En una aldea llamada Ertolia en Australia, una pequeña
niña de nombre Anabeth jugaba con unos chicos, cuando se percató de un
movimiento en el bosque prohibido. Se adentró con cuidado armada con un palo,
de repente oyó una voz:
–¡Anabeth, vuelve aquí!
Se dio la vuelta y le contestó a su madre titubeando:
–Lo… lo siento. Había algo ahí, en el bosque.
–Serán imaginaciones tuyas. Ya sabes que tienes mucha
imaginación.
Pero no la creyó y esa misma noche se adentró otra vez en
el bosque. Esta vez con una escopeta de su padre. Otra vez ese ruido. Como
pasos, pero más grandes y más fuertes. De repente empezó a oler a quemado y oyó
un resoplido. Se dio la vuelta lentamente y entonces lo vio: un dragón del
tamaño de una de sus casas de largo y de ancho como cinco niños de su edad.

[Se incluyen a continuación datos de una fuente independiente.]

(** lines 290-342: fetch and compare *)
Definition fetch_and_diff : M (bool * gmap string value) :=
  r <- query (VirtualNetworksGet (resource_group p) (name p))
             (λ w, virtual_networks_get rm w (resource_group p) (name p)) found ;;
  match r with
  | Found vnet => lift (diff_existing cm p vnet)
  | CloudError => ret (bool_decide (state_ p = present), ∅)
  | OtherError => throw (PythonException "Exception: virtual_networks.get")
  end.

(** lines 350-386: what is done once a change is detected *)
Definition apply (location : string) (results : gmap string value) : M unit :=
  match state_ p with
  | present =>
      if bool_decide (results = ∅) then
        match address_prefixes_cidr p with
        | Some (prefix :: prefixes) =>
            r <- create_or_update_vnet (create_payload p location (prefix :: prefixes)) ;;
            set_results r
        | _ => throw (ValidationError
                 "Parameter error: address_prefixes_cidr required when creating a virtual network")
        end
      else
        vnet <- lift (update_payload results) ;;
        r <- create_or_update_vnet vnet ;;
        set_results r
  | absent => delete_virtual_network
  end.

(** lines 265-342: everything up to the computed [changed] and
    [results]; the location is the one given or that of the group *)
Definition diff_phase : M (string * bool * gmap string value) :=
  group_location <- get_resource_group rm (resource_group p) ;;
  let location := if Py.truthy_opt (location p) then default EmptyString (location p)
                  else group_location in
  lift (validate cm p) ;;;
  d <- fetch_and_diff ;;
  let '(changed, results) := d in
  ret (location, changed, results).

(** lines 265-388 *)
Definition exec_module_impl : M Results :=
  d <- diff_phase ;;
  let '(location, changed, results) := d in
  modify_res (λ _, {| changed := changed; results := results |}) ;;;
  if check_mode p then get_res
  else
    when changed (apply location results) ;;;
    get_res.

End Exec.

End VNet.

(** * azure_rm_virtualmachine *)

Module VM.

(** lines 464-471: [extract_names_from_blob_uri].  Neither the account
    class [[^\.]+] nor the container class [[^/]+] admits the character
    that follows it, so the match is the one cut at the first dot and at
    the first slash; [.+$] is a non-empty run without a newline that
    reaches the end of the string or the newline that ends it. *)
Definition blob_name_of (s : string) : option string :=
  match Py.split_at Py.newline s with
  | None => if Py.truthy s then Some s else None
  | Some (body, EmptyString) => if Py.truthy body then Some body else None
  | Some _ => None
  end.

Definition extract_names_from_blob_uri (blob_uri : string)
  : outcome (string * string * string) :=
  let parsed :=
    rest ← Py.strip_prefix "https://" blob_uri;
    '(accountname, rest) ← Py.split_at "." rest;
    rest ← Py.strip_prefix "blob.core.windows.net/" rest;
    '(containername, rest) ← Py.split_at "/" rest;
    blobname ← blob_name_of rest;
    if Py.truthy accountname && Py.truthy containername
    then Some (accountname, containername, blobname) else None in
  match parsed with
  | Some names => Ok names
  | None => Err (PythonException ("Exception: unable to parse blob uri '" +:+ blob_uri +:+ "'"))
  end.

Inductive state : Type := present | absent | started | stopped.

#[global] Instance state_eq_dec : EqDecision state := ltac:(solve_decision).

Definition state_name (s : state) : string :=
  match s with
  | present => "present" | absent => "absent"
  | started => "started" | stopped => "stopped"
  end.

(** [self.state in ('present', 'started', 'stopped')] *)
Definition wants_vm (s : state) : bool :=
  match s with absent => false | _ => true end.

(** an item of [ssh_public_keys]: something that is not a dict, or a dict
    with its [path] and [key_data] entries *)
Inductive ssh_key_entry : Type :=
| NotADict
| KeyDict (path key_data : option string).

Record Params : Type := {
  resource_group : string;
  name : string;
  state_ : state;
  location : option string;
  short_hostname : option string;
  vm_size : option string;
  admin_username : option string;
  admin_password : option string;
  ssh_password : bool;
  ssh_public_keys : option (list ssh_key_entry);
  image : option (gmap string string);
  storage_account_name : option string;
  storage_container_name : option string;
  storage_blob_name : option string;
  os_disk_caching : option string;
  os_type : option string;
  public_ip_allocation_method : option string;
  ssh_port : Z;
  rdp_port : Z;
  network_interface_names : option (list string);
  delete_network_interfaces : bool;
  delete_virtual_storage : bool;
  delete_public_ips : bool;
  virtual_network_name : option string;
  subnet_name : option string;
  tags : option (gmap string string);
  purge_tags : bool;
  check_mode : bool;
}.

(** ** The serialized virtual machine *)

Record pip_dict : Type := {
  pd_id : string;
  pd_name : option string;
  pd_properties : option string;
}.

(** an entry of [ipConfigurations]: [properties.get('publicIPAddress')] *)
Record ipconfig_dict : Type := {
  ipc_public_ip : option pip_dict;
}.

Record interface_dict : Type := {
  if_id : string;
  if_name : option string;
  if_properties : option (list ipconfig_dict);
}.

(** [vm_dict]: the keys the module reads or writes.  [d_tags] is [None]
    when the dict has no [tags] key. *)
Record vm_dict : Type := {
  d_id : string;
  d_name : string;
  d_location : string;
  d_type : string;
  d_tags : option value;
  d_power_state : option string;
  d_networkInterfaces : list interface_dict;
  d_vmSize : string;
  d_imageReference : ImageReference;
  d_osDisk : OSDisk;
  d_osProfile : OSProfile;
}.

Definition set_networkInterfaces (l : list interface_dict) (d : vm_dict) : vm_dict :=
  {| d_id := d_id d; d_name := d_name d; d_location := d_location d; d_type := d_type d;
     d_tags := d_tags d; d_power_state := d_power_state d;
     d_networkInterfaces := l;
     d_vmSize := d_vmSize d; d_imageReference := d_imageReference d;
     d_osDisk := d_osDisk d; d_osProfile := d_osProfile d |}.

Definition set_vmSize (x : string) (d : vm_dict) : vm_dict :=
  {| d_id := d_id d; d_name := d_name d; d_location := d_location d; d_type := d_type d;
     d_tags := d_tags d; d_power_state := d_power_state d;
     d_networkInterfaces := d_networkInterfaces d;
     d_vmSize := x; d_imageReference := d_imageReference d;
     d_osDisk := d_osDisk d; d_osProfile := d_osProfile d |}.

Definition set_imageReference (x : ImageReference) (d : vm_dict) : vm_dict :=
  {| d_id := d_id d; d_name := d_name d; d_location := d_location d; d_type := d_type d;
     d_tags := d_tags d; d_power_state := d_power_state d;
     d_networkInterfaces := d_networkInterfaces d;
     d_vmSize := d_vmSize d; d_imageReference := x;
     d_osDisk := d_osDisk d; d_osProfile := d_osProfile d |}.

Definition set_caching (x : string) (d : vm_dict) : vm_dict :=
  {| d_id := d_id d; d_name := d_name d; d_location := d_location d; d_type := d_type d;
     d_tags := d_tags d; d_power_state := d_power_state d;
     d_networkInterfaces := d_networkInterfaces d;
     d_vmSize := d_vmSize d; d_imageReference := d_imageReference d;
     d_osDisk := {| disk_name := disk_name (d_osDisk d);
                    disk_vhd_uri := disk_vhd_uri (d_osDisk d);
                    disk_create_option := disk_create_option (d_osDisk d);
                    disk_os_type := disk_os_type (d_osDisk d);
                    disk_caching := x |};
     d_osProfile := d_osProfile d |}.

Gritó. Volvió a la aldea gritando todavía:
–¡Un dragón, un dragón!
Su madre la vio corriendo con la escopeta en la mano y fue
diciendo hacia ella:
–Te dije que no entraras en ese bosque… pero…

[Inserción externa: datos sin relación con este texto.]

Lemma lookupEnv_Object_assign (source : list (string * string)) :
  forall target k,
  lookupEnv k (Object_assign target source)
  = if String.eqb k "__proto__" then lookupEnv k target
    else match latest k source with
         | Some v => Some v
         | None => lookupEnv k target
         end.
Proof.
  unfold Object_assign.
  induction source as [|[k0 v0] source IH]; intros target k; simpl.
  - now destruct (String.eqb k "__proto__").
  - rewrite IH, lookupEnv_assign.
    destruct (String.eqb k "__proto__"); [reflexivity|].
    destruct (latest k source); [reflexivity|].
    now destruct (String.eqb k0 k).
Qed.

Lemma keys_Object_assign (source : list (string * string)) : forall target,
  NoDup (List.map fst target) -> NoDup (List.map fst (Object_assign target source)).
Proof.
  unfold Object_assign.
  induction source as [|[k0 v0] source IH]; intros target H; simpl; [exact H|].
  apply IH. now apply keys_assign.
Qed.

Lemma lookupEnv_inherited (process : list (string * option string)) :
  forall target k,
  lookupEnv k
    (fold_left (fun acc kv => match snd kv with
                              | Some value => assign acc (fst kv) value
                              | None => acc
                              end) process target)
  = if String.eqb k "__proto__" then lookupEnv k target
    else match latest k (definedEntries process) with
         | Some v => Some v
         | None => lookupEnv k target
         end.
Proof.
  induction process as [|[k0 [v0|]] process IH]; intros target k; simpl.
  - now destruct (String.eqb k "__proto__").
  - rewrite IH, lookupEnv_assign.
    fold (definedEntries process).
    destruct (String.eqb k "__proto__"); [reflexivity|].
    destruct (latest k (definedEntries process)); [reflexivity|].
    now destruct (String.eqb k0 k).
  - apply IH.
Qed.

Lemma keys_inherited (process : list (string * option string)) : forall target,
  NoDup (List.map fst target) ->
  NoDup (List.map fst
           (fold_left (fun acc kv => match snd kv with
                                     | Some value => assign acc (fst kv) value
                                     | None => acc
                                     end) process target)).
Proof.
  induction process as [|[k0 [v0|]] process IH]; intros target H; simpl;
    [exact H| |now apply IH].
  apply IH. now apply keys_assign.
Qed.

(** X12: a configuration with a non-empty [url] gets the SSE transport of
    that URL whatever else it holds, and fails with the TypeError of [new
    URL] when the URL is invalid; otherwise a non-empty [command] gets the
    STDIO transport with the arguments or none, and an environment that
    holds each key once: for a key other than [__proto__] the value of the
    configuration when it has the key, else the defined value of the process
    environment; for [__proto__] no own property, as the assignments reach
    the setter of [Object.prototype]. *)
Theorem transport_follows_url_then_command (E : Environment) (cfg : ServerConfig) :
  (forall u,
     url cfg = Some u -> u <> "" ->
     fst (makeTransport E cfg start)
     = if validURL E u then Returns (SSEClientTransport u)
       else Throws (ErrorInstance (JS.TypeError "Invalid URL")))
  /\ (forall c,
        truthy (url cfg) = false -> command cfg = Some c -> c <> "" ->
        exists env',
          fst (makeTransport E cfg start)
          = Returns (StdioClientTransport c
                       (match args cfg with Some a => a | None => [] end) env')
          /\ NoDup (List.map fst env')
          /\ forall key,
               lookupEnv key env'
               = if String.eqb key "__proto__" then None
                 else
                   match latest key (match env cfg with Some extra => extra | None => [] end)
                   with
                   | Some v => Some v
                   | None => latest key (definedEntries (process_env E))
                   end).
Proof.
  split.
  - intros u Hu Hne.
    assert (Ht : truthy (Some u) = true)
      by (unfold truthy; now rewrite (proj2 (String.eqb_neq u "") Hne)).
    unfold makeTransport. rewrite Hu, Ht. now destruct (validURL E u).
  - intros c Hu Hc Hne.
    assert (Ht : truthy (Some c) = true)
      by (unfold truthy; now rewrite (proj2 (String.eqb_neq c "") Hne)).
    unfold makeTransport. rewrite Hu, Hc, Ht. simpl.
    eexists. split; [reflexivity|]. split.
    + destruct (env cfg) as [extra|].
      * apply keys_Object_assign, keys_inherited. constructor.
      * apply keys_inherited. constructor.
    + intros key. destruct (env cfg) as [extra|].
      * rewrite lookupEnv_Object_assign, lookupEnv_inherited. simpl.
        destruct (String.eqb key "__proto__"); [reflexivity|].
        now destruct (latest key (definedEntries (process_env E))).
      * rewrite lookupEnv_inherited. simpl.
        destruct (String.eqb key "__proto__"); [reflexivity|].
        now destruct (latest key (definedEntries (process_env E))).
Qed.

End TransportFacts.

(** ** How the connector ends *)

Module OutcomeFacts.

Import Async Connector ConnectorNotions.

Ltac settle :=
  repeat match goal with
         | |- context [match ?p with Some _ => _ | None => _ end] =>
             destruct p as [[? [?|?]]|] eqn:?; simpl
         | |- context [match ?p with ErrorInstance _ => _ | OtherValue _ => _ end] =>
             destruct p; simpl
         | |- context [if ?b then _ else _] => destruct b eqn:?; simpl
         end.

Lemma handler_throws (cfg : ServerConfig) (error : Rejection) (w : World) :
  exists tr,
    handler cfg error w
    = (Throws (ErrorInstance (JS.Error (reportedMessage cfg error))),
       {| trace := (trace w ++ [ConsoleError tr])%list; closeCalls := closeCalls w |}).
Proof.
  unfold handler, reportedMessage, isTimeoutError, bind, emit, throw.
  destruct error as [e|v]; simpl; [destruct (String.eqb _ _)|]; eexists; reflexivity.
Qed.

De repente se percató de que en los ojos de la niña había
miedo, mucho miedo. Suavizó un poco la voz:
–¿Qué ha pasado?
–¡Un dragón!
Al día siguiente todo el pueblo fue al bosque prohibido.
Ahí buscaron al dragón para darle caza. Lo encontraron, asustado, dentro de una
red. Anabeth se le acercó con un puñal y para la sorpresa de todos, cortó las
cuerdas. El dragón emitió un rugido, suave, como diciendo gracias, y la niña le
dejó ir. Al percatarse de que todo el pueblo la estaba mirando, dijo:
–¿Qué? Al verlo así, tan asustado, me ha recordado a mí.